:: Material for this task ::
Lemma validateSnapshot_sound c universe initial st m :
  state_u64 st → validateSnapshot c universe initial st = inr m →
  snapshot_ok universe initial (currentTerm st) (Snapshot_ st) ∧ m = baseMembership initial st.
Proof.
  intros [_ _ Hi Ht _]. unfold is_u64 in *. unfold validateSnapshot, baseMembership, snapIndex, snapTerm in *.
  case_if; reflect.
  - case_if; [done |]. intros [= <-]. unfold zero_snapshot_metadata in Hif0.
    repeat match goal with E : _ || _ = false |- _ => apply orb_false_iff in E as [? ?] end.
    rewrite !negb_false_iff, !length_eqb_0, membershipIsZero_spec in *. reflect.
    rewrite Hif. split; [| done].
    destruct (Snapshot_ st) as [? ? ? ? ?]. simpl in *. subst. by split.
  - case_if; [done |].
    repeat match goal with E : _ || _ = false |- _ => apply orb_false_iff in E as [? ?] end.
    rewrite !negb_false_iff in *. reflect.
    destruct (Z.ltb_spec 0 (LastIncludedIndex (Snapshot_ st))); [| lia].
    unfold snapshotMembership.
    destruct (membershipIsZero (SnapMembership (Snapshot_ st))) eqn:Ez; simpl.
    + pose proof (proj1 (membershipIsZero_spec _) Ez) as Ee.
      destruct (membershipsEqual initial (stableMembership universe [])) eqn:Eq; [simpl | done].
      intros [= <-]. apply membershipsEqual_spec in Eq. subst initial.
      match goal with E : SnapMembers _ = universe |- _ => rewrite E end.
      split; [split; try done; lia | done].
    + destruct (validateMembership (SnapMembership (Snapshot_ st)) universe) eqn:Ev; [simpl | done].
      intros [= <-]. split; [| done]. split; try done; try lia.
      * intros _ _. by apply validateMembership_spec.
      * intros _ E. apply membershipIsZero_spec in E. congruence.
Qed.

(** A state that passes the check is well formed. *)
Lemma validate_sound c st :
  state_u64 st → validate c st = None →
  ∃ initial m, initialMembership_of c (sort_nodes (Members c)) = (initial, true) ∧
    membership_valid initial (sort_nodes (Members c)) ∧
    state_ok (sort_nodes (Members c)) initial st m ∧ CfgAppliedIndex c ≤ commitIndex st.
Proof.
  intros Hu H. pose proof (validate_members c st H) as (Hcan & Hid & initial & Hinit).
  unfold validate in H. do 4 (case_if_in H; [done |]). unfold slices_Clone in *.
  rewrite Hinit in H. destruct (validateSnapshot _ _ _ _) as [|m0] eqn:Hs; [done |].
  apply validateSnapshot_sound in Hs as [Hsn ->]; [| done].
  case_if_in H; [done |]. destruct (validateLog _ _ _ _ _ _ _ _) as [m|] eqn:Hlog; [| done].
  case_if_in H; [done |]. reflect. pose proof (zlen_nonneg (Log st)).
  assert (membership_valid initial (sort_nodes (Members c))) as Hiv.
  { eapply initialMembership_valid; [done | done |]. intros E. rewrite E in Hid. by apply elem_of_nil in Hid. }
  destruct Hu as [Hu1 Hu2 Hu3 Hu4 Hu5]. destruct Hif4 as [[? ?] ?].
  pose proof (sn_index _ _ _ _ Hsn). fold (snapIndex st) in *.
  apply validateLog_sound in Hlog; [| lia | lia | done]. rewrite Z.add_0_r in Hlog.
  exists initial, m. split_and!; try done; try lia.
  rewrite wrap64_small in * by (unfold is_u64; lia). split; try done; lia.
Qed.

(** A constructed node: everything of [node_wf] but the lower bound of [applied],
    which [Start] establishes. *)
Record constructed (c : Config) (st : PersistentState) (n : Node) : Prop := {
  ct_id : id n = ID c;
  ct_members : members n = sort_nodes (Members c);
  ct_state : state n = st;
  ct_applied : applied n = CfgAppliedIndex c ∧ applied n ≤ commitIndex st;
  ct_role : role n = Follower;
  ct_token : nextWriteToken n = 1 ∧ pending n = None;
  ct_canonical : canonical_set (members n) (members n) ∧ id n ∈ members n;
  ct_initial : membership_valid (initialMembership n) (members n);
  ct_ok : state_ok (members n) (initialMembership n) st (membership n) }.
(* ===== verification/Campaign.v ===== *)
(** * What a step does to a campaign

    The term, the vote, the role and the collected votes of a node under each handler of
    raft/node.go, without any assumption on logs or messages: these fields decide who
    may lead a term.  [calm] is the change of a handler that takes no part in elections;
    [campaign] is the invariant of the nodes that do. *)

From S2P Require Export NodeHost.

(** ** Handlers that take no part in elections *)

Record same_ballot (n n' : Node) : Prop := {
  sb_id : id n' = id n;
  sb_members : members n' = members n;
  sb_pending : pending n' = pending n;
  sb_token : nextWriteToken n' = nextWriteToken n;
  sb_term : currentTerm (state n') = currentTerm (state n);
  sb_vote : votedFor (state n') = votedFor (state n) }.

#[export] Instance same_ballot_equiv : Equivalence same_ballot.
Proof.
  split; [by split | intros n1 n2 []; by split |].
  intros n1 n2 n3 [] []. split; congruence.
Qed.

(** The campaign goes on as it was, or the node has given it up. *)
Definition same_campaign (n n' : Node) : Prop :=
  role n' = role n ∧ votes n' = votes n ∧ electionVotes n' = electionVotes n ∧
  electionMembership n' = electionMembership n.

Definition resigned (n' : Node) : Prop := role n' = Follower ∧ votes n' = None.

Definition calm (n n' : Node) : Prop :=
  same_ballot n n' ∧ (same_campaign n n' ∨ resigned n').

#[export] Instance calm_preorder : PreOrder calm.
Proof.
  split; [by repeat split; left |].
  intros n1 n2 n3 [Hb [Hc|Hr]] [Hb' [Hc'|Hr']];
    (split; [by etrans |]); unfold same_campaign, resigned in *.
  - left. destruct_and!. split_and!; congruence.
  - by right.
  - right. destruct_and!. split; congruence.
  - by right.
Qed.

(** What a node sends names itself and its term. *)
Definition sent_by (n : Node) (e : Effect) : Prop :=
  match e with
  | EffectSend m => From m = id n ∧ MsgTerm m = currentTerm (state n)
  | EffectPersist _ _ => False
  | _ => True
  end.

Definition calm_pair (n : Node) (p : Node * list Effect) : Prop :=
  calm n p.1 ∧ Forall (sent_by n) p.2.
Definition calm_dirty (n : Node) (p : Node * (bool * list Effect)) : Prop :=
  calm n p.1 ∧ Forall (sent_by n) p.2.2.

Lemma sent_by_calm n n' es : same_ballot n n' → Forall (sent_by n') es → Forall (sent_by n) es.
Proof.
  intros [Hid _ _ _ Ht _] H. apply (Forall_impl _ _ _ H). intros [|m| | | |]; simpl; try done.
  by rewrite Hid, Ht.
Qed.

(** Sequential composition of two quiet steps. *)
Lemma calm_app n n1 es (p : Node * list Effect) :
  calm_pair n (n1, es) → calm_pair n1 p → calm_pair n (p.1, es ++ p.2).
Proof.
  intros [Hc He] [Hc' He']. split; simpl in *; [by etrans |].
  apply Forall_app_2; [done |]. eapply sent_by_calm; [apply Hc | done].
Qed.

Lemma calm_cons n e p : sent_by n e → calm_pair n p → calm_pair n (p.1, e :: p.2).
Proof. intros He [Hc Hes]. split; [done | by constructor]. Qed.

...

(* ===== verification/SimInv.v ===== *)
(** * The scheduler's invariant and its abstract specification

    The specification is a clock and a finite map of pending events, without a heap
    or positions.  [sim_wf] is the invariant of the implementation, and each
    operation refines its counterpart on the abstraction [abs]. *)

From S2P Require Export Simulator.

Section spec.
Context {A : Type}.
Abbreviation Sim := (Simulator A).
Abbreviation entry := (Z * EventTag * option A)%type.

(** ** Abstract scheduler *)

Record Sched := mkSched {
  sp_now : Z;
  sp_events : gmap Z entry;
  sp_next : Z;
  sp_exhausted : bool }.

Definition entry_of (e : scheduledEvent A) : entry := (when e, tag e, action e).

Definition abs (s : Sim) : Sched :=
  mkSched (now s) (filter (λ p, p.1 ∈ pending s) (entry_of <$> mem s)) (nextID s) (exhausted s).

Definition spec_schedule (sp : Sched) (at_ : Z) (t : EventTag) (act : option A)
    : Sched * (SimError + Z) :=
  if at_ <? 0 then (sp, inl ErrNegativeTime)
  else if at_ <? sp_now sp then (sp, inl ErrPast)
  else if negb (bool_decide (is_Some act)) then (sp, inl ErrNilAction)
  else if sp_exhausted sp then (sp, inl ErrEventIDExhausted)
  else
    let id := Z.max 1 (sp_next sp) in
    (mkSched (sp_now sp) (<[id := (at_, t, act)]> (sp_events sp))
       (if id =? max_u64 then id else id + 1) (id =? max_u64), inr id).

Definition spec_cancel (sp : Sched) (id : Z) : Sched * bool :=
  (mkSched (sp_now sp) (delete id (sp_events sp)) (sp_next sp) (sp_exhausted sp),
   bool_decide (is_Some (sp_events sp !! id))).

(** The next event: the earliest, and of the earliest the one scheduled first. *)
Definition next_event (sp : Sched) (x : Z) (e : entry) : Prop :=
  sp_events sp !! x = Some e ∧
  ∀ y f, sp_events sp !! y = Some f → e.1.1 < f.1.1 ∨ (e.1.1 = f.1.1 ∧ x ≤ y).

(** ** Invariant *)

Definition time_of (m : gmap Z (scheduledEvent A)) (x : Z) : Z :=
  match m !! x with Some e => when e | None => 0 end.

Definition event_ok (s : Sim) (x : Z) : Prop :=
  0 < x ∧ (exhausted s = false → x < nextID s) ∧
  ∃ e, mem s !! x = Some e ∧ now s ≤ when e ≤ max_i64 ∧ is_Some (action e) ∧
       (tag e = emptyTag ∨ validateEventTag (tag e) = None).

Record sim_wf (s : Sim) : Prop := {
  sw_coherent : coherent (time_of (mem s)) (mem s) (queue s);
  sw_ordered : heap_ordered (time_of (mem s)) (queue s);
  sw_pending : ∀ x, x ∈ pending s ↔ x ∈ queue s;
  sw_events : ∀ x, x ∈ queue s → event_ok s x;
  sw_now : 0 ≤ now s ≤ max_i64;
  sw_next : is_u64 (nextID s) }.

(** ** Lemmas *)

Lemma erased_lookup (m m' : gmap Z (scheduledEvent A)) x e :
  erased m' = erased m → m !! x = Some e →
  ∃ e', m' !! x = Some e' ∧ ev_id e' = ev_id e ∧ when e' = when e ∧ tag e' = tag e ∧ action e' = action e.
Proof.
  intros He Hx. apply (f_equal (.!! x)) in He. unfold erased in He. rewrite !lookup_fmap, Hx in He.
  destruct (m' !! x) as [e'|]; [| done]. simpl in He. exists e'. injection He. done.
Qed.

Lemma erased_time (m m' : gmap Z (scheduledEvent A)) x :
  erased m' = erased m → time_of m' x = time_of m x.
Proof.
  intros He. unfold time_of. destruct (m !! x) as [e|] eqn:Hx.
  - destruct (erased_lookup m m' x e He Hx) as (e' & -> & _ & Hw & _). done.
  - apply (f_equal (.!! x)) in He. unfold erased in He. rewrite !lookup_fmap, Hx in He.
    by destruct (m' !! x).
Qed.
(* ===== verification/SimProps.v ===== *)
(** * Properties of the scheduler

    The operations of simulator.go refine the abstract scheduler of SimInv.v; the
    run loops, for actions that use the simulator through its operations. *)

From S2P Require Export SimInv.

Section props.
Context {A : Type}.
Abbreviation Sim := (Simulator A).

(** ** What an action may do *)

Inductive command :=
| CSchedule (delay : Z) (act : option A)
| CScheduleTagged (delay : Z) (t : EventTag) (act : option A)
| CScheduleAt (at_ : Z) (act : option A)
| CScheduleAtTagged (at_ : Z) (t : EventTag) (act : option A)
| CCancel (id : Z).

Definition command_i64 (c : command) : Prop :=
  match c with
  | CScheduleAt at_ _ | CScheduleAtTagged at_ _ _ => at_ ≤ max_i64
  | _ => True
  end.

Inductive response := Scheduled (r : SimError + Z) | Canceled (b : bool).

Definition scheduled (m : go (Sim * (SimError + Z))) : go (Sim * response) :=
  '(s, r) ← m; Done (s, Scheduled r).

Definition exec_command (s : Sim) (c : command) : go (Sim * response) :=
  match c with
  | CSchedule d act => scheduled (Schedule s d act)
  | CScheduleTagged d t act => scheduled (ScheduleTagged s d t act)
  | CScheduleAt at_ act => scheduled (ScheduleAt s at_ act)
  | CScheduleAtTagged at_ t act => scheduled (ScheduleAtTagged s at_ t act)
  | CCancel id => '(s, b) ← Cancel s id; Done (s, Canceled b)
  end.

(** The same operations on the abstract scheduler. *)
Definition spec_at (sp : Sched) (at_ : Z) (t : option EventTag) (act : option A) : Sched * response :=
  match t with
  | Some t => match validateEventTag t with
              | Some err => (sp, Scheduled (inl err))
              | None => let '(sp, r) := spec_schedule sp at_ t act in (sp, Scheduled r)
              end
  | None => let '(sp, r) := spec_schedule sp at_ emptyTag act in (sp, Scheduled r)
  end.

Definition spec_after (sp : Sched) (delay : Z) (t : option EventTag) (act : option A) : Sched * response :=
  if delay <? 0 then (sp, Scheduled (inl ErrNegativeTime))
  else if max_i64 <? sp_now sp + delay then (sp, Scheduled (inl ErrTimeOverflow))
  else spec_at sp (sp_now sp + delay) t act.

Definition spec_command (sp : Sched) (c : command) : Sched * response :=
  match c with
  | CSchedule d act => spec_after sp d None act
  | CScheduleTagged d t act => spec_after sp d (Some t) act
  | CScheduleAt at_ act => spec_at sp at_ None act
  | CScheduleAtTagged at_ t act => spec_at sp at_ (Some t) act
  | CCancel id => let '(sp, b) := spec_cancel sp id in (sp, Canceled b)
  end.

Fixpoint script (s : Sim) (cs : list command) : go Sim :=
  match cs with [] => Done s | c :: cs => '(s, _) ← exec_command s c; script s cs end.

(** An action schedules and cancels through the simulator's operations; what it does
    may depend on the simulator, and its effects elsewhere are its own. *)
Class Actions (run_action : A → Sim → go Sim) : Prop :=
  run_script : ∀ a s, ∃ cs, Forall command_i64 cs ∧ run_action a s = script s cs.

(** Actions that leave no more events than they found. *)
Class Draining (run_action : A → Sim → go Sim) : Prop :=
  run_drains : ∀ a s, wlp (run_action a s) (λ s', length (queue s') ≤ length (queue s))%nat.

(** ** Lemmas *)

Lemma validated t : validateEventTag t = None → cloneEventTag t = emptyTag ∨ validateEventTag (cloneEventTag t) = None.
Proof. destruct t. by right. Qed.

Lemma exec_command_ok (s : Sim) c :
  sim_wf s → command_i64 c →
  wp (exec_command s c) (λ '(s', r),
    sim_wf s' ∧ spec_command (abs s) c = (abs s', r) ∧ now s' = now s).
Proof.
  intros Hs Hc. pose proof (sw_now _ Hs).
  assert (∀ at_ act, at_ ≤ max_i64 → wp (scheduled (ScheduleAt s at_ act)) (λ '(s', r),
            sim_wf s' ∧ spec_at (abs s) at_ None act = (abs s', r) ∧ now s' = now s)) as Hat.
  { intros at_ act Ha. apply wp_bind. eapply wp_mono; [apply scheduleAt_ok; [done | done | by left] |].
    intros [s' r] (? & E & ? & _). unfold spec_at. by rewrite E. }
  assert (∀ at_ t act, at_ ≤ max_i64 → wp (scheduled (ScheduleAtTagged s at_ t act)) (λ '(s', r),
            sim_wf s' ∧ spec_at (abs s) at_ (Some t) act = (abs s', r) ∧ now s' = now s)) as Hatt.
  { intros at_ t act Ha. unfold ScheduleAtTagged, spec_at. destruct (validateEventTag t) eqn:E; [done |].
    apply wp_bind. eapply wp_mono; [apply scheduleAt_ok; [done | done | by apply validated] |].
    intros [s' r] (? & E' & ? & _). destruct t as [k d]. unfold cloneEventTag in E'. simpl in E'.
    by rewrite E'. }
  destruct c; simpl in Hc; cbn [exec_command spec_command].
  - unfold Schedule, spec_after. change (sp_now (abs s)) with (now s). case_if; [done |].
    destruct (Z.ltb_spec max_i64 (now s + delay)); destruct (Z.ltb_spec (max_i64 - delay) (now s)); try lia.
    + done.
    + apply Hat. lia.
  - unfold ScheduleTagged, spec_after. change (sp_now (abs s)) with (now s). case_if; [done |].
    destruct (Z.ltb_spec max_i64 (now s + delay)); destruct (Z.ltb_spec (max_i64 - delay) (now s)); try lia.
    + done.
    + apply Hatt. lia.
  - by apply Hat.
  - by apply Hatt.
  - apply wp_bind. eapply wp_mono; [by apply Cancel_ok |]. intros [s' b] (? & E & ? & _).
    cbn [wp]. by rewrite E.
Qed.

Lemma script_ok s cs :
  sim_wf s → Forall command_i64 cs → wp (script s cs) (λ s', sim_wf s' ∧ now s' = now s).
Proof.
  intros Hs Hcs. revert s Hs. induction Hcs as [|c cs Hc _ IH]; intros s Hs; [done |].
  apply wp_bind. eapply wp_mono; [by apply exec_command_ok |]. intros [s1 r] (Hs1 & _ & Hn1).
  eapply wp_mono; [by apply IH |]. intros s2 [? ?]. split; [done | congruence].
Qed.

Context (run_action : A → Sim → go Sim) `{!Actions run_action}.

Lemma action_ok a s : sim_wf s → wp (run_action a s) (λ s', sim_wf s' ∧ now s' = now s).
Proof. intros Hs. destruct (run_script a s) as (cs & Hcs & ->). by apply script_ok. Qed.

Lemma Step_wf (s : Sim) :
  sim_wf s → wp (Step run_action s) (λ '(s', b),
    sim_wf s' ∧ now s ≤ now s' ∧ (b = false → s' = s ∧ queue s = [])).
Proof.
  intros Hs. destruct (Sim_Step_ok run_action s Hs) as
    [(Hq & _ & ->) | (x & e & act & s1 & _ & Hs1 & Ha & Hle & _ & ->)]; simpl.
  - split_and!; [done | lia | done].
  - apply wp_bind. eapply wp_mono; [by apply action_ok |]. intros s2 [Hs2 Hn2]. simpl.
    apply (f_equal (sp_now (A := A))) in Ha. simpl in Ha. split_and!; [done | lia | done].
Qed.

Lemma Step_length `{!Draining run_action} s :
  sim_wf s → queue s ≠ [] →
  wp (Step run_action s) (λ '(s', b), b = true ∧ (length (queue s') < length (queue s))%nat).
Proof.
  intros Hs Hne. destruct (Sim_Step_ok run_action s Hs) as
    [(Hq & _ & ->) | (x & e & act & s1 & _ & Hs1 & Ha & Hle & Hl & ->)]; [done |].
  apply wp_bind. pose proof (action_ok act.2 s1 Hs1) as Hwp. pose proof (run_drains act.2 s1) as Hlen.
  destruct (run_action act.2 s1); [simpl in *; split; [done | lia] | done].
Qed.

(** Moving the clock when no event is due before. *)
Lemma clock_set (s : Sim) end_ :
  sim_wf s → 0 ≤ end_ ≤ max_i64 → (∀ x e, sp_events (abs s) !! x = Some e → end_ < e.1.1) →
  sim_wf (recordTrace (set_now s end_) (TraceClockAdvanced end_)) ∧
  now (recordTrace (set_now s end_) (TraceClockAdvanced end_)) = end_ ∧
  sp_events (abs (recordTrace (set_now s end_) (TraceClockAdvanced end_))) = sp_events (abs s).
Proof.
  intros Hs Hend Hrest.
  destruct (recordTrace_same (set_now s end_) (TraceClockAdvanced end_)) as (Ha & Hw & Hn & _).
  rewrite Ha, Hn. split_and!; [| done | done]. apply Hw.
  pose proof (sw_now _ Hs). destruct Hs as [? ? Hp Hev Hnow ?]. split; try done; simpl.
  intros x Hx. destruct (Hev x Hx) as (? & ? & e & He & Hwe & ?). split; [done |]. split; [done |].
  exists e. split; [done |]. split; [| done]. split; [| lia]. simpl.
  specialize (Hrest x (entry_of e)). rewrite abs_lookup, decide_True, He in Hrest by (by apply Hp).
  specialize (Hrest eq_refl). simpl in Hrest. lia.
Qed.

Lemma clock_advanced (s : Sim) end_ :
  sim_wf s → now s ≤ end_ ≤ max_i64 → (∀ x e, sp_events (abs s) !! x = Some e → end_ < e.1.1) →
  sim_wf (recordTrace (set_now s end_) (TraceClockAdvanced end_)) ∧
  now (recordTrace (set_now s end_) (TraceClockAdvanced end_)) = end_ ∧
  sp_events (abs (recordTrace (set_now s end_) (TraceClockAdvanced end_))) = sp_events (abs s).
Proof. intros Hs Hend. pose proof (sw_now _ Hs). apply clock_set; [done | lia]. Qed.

:: Assignment ::
Check each line of the records above for the string "CScheduleTagged", and report every line that has it.

:: Solution to this problem ::
| CScheduleTagged (delay : Z) (t : EventTag) (act : option A)
  | CScheduleTagged d t act => scheduled (ScheduleTagged s d t act)
  | CScheduleTagged d t act => spec_after sp d (Some t) act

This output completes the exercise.